Николай Дубов - Родные и близкие. Почему нужно знать античную мифологию
Украшений не было, зато были шаткая даже на вид этажерка из ивовых прутьев, забитая книгами. Шевелев наугад взял одну — на форзаце четким Зининым почерком было выписано: «Чтение — вот лучшее учение. Следовать за мыслями великого человека — есть наука самая занимательная. А.С. Пушкин». Он посмотрел ещё и ещё — все книги были с назидательными надписями. Выходит, все книги прислала она. «Вот чертова кукла, — растроганно подумал он, — и когда только успела?..» И тут же почувствовал, что краснеет. Прошло ведь десять лет. Чертова кукла догадалась, а он нет… Молодец всё-таки она. Иначе где бы девочке в такой дыре доставать книги?
— Михасю! Любый мой Михасю! — Марийка вбежала в комнату и припала к нему. — Вот и дождалась тебя!..
— А ждала?
— Ты ещё спрашиваешь, Михасю!
— Что поделаешь, я ведь впервые за десять лет отдых себе устроил. Отпуска, конечно, брал, но сидел дома и работал. А теперь вот плюнул на всё — и к вам…
— Я вижу, какой ты заморенный… Даже хуже, чем тогда, на хуторе.
— Наверно, просто постарел. Сколько лет прошло…
— А вот живой календарь! Смотри, как наша донечка выросла. Мать уже догнала…
Начался суматошный, прыгающий разговор сразу обо всём, пока Марийка не спохватилась:
— А боже ж мой! Ты же голодный, а мы тут начали балакать…
— От голода я не умираю, а вот выкупаться после дороги хорошо бы.
— Так идите с Любочкой искупайтесь, а я тут пока приготовлю.
Шевелев никак не ожидал, что ему будет так трудно и неловко со своей дочерью-подростком. Прикусив губу, она всё время молчала, но он то и дело ловил на себе её изучающий, внимательный взгляд. Теперь, как вежливая хозяйка, она объясняла, что округлую скалу слева называют Медвежонком, а большая, заросшая лесом гора с правой стороны — Аю-Даг, Медведь. А пляж пустой, потому которые из дома отдыха, они вон в белой загородке, а больше никого нет, потому что сообщение с Алуштой только катером, а они не во всякую погоду ходят. И потом, здесь нет ни столовой, ни магазинов или базара, так что приезжим негде питаться.
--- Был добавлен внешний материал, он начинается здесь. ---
(** * FinGPT TradingView webhook: a shallow embedding of [app.py]

    The module under study is one Flask application.  A TradingView alert
    arrives on [POST /webhook]; the handler authenticates it with a shared
    token, scores the alert's note with FinBERT, applies a sentiment gate
    and a confidence gate, and on success starts a deal on a 3Commas bot.

    Python values are modelled by [pyval] (the image of [json.loads]),
    Python floats by IEEE binary64 values ([spec_float] at precision 53),
    dictionaries by [gmap string pyval], and effects (calls of the
    classifier, [print], [requests.post]) by a trace of events next to an
    outcome that is either a returned value or a raised exception.

    What the application does not define is gathered in [Env]: its
    configuration, the classifier, the HTTP client, and the built-ins
    [repr], [str.upper], [float], [int] on strings and HMAC-SHA256.

    Layout: the built-ins of Python that are modelled in full; the three
    functions [sentiment_score], [start_deal] and [webhook]; the steps of
    the latter two by name; test doubles; then the lemmas and the
    properties C1 to C10, with their instances on concrete alerts. *)

From Stdlib Require Import ZArith String Ascii List Lia.
From Stdlib Require Import Floats.SpecFloat.
From stdpp Require Import base gmap strings list pretty.

Set Warnings "-register-all".
Local Open Scope Z_scope.

(* ===================================================================== *)
(** ** Python strings *)
(* ===================================================================== *)

(** A Python [str] is modelled by a Rocq [string]; one [ascii] stands for
    one code point below 256.  The methods below stay within these code
    points; [upper], which does not, is among the collaborators of [Env]. *)
Module PyStr.

Definition code (c : ascii) : N := N_of_ascii c.

(** [str.isspace] on one code point below 256. *)
Definition isspace (c : ascii) : bool :=
  let n := code c in
  ((9 <=? n) && (n <=? 13))%N || ((28 <=? n) && (n <=? 32))%N
  || (n =? 133)%N || (n =? 160)%N.

Definition is_empty (s : string) : bool :=
  match s with EmptyString => true | String _ _ => false end.

Fixpoint lstrip (s : string) : string :=
  match s with
  | EmptyString => EmptyString
  | String c s' => if isspace c then lstrip s' else s
  end.

Fixpoint rstrip (s : string) : string :=
  match s with
  | EmptyString => EmptyString
  | String c s' =>
      let r := rstrip s' in
      if isspace c && is_empty r then EmptyString else String c r
  end.

(** [s.strip()] *)
Definition strip (s : string) : string := rstrip (lstrip s).

Definition lower_char (c : ascii) : ascii :=
  let n := code c in
  if ((65 <=? n) && (n <=? 90))%N
     || ((192 <=? n) && (n <=? 222) && negb (n =? 215))%N
  then ascii_of_N (n + 32) else c.

(** [s.lower()] *)
Fixpoint lower (s : string) : string :=
  match s with
  | EmptyString => EmptyString
  | String c s' => String (lower_char c) (lower s')
  end.

(** [s[:n]] *)
Fixpoint slice_to (n : nat) (s : string) : string :=
  match n, s with
  | O, _ => EmptyString
  | S _, EmptyString => EmptyString
  | S n', String c s' => String c (slice_to n' s')
  end.

(** [sub in s] *)
Fixpoint contains (sub s : string) : bool :=
  String.prefix sub s
  || match s with
     | EmptyString => false
     | String _ s' => contains sub s'
     end.

End PyStr.

(* ===================================================================== *)
(** ** Python floats *)
(* ===================================================================== *)

Module PyFloat.

(** IEEE 754 binary64. *)
Definition prec : Z := 53.
Definition emax : Z := 1024.

Abbreviation float := spec_float.

Definition is_binary64 (f : float) : bool := valid_binary prec emax f.

(** The value of an integer literal used where a float is expected;
    [None] when the integer is out of the range of a float. *)
Definition of_Z (z : Z) : option float :=
  match binary_normalize prec emax z 0 false with
  | S754_infinity _ => None
  | f => Some f
  end.

Definition zero : float := S754_zero false.
Definition one : float := Eval vm_compute in binary_normalize prec emax 1 0 false.
Definition sixty : float := Eval vm_compute in binary_normalize prec emax 60 0 false.
(** The literal [0.2]: the binary64 value nearest to 1/5,
    [0x1.999999999999ap-3]. *)
Definition two_tenths : float :=
  Eval vm_compute in
    SFdiv prec emax (binary_normalize prec emax 1 0 false)
                    (binary_normalize prec emax 5 0 false).

Definition neg (f : float) : float := SFopp f.
Definition ltb (a b : float) : bool := SFltb a b.
Definition gtb (a b : float) : bool := SFltb b a.
Definition leb (a b : float) : bool := SFleb a b.
Definition geb (a b : float) : bool := SFleb b a.

(** [bool(f)]: every float but the two zeros is true. *)
Definition truthy (f : float) : bool :=
  match f with S754_zero _ => false | _ => true end.

(** The integer nearest to [m * 2^e], ties to the even one. *)
Definition round_half_even (m e : Z) : Z :=
  if 0 <=? e then m * 2 ^ e
  else
    let d := 2 ^ (- e) in
    let q := m / d in
    let r := m mod d in
    if 2 * r <? d then q
    else if d <? 2 * r then q + 1
    else if Z.even q then q else q + 1.

Definition two_digits (n : Z) : string :=
  (if n <? 10 then "0" else "") +:+ pretty n.

Definition sign_str (s : bool) : string := if s then "-" else "".

(** [format(f, ".2f")] *)
Definition format_2f (f : float) : string :=
  match f with
  | S754_nan => "nan"
  | S754_infinity s => sign_str s +:+ "inf"
  | S754_zero s => sign_str s +:+ "0.00"
  | S754_finite s m e =>
      let n := round_half_even (100 * Z.pos m) e in
      sign_str s +:+ pretty (n / 100) +:+ "." +:+ two_digits (n mod 100)
  end.

End PyFloat.
Import PyFloat.

(* ===================================================================== *)
(** ** Python values, exceptions, effects *)
(* ===================================================================== *)

(** What [json.loads] produces, and what [jsonify] and [requests] accept. *)
Inductive pyval : Type :=
  | PNone
  | PBool (b : bool)
  | PInt (z : Z)
  | PFloat (f : float)
  | PStr (s : string)
  | PList (l : list pyval)
  | PDict (d : gmap string pyval).

Inductive exn : Type :=
  | AttributeError
  | TypeError
  | ValueError
  | OverflowError
  | ExternalError (what : string).

Inductive outcome (A : Type) : Type :=
  | Return (a : A)
  | Raise (e : exn).
Arguments Return {A} a.
Arguments Raise {A} e.

(** Exceptions propagate: the first [Raise] ends the sequence. *)
#[export] Instance outcome_ret : MRet outcome := @Return.
#[export] Instance outcome_bind : MBind outcome := fun A B k o =>
  match o with
  | Return a => k a
  | Raise e => Raise e
  end.

Record http_request : Type := mk_http_request {
  rq_url : string;
  rq_headers : gmap string string;
  rq_params : gmap string string;
  rq_json : pyval;
  rq_timeout : Z
}.

(** A [requests.Response]: [rs_json = None] stands for [r.json()] raising. *)
Record http_response : Type := mk_http_response {
  rs_status_code : Z;
  rs_text : string;
  rs_json : option pyval
}.

(** What the process does to the outside, in order. *)
Inductive event : Type :=
  | EClassify (input : string)
  | EPrint (line : string)
  | EPost (rq : http_request).

(** A computation: the events it performed and how it ended. *)
Definition M (A : Type) : Type := list event * outcome A.

Definition ret {A} (a : A) : M A := ([], Return a).
Definition raise {A} (e : exn) : M A := ([], Raise e).
Definition emit (ev : event) : M unit := ([ev], Return tt).
Definition lift {A} (o : outcome A) : M A := ([], o).

Definition bind {A B} (m : M A) (k : A -> M B) : M B :=
  match m with
  | (t, Return a) => let '(t', r) := k a in (t ++ t', r)
  | (t, Raise e) => (t, Raise e)
  end.

(** The monad structure, through stdpp's classes: [x ← m; k] runs [m]
    then [k], concatenating the traces; a raised exception ends the run. *)
#[export] Instance M_ret : MRet M := @ret.
#[export] Instance M_bind : MBind M := fun A B k m => bind m k.

Definition trace {A} (m : M A) : list event := fst m.
Definition result {A} (m : M A) : outcome A := snd m.

Definition is_post (ev : event) : bool :=
  match ev with EPost _ => true | _ => false end.

(** No call of [requests.post] in the trace. *)
Definition no_network {A} (m : M A) : Prop :=
  forallb (fun ev => negb (is_post ev)) (trace m) = true.

(* ===================================================================== *)
(** ** Python built-ins on values *)
(* ===================================================================== *)

(** [bool(v)] *)
Definition truthy (v : pyval) : bool :=
  match v with
  | PNone => false
  | PBool b => b
  | PInt z => negb (z =? 0)
  | PFloat f => PyFloat.truthy f
  | PStr s => negb (PyStr.is_empty s)
  | PList l => match l with [] => false | _ => true end
  | PDict d => negb (Nat.eqb (size d) 0)
  end.

(** [v.get(key, default)]: only a dict has the method. *)
Definition py_get (v : pyval) (key : string) (default : pyval) : outcome pyval :=
  match v with
  | PDict d => Return (match d !! key with Some x => x | None => default end)
  | _ => Raise AttributeError
  end.

(** [v.lower()], [v.strip()]: only a str has the methods. *)
Definition py_lower (v : pyval) : outcome string :=
  match v with PStr s => Return (PyStr.lower s) | _ => Raise AttributeError end.
Definition py_strip (v : pyval) : outcome string :=
  match v with PStr s => Return (PyStr.strip s) | _ => Raise AttributeError end.

(** [v != s] for a str [s]: a value of another type is never equal. *)
Definition py_ne_str (v : pyval) (s : string) : bool :=
  match v with PStr t => negb (String.eqb t s) | _ => true end.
Изложив это, Люба замолчала. Чтобы прервать затянувшееся молчание, Шевелев стал спрашивать, что всегда спрашивают у детей взрослые, если не знают, о чём с ними говорить, — как она учится, хорошая ли школа и учителя, какие книги она читала… Люба отвечала охотно, но немногословно. На берегу Люба стащила через голову платье, оказалась в купальнике — купальник был ей уже нужен — и побежала к воде. Шевелев тоже разделся и с наслаждением погрузился в воду. Плавала Люба хорошо, но отдыхать лежа на воде не умела. Шевелев показал, как это делается. Дочь оказалась способной ученицей и сначала при его легкой поддержке, а потом и самостоятельно ложилась на спину и колыхалась на легкой волне, не шевеля ни руками, ни ногами.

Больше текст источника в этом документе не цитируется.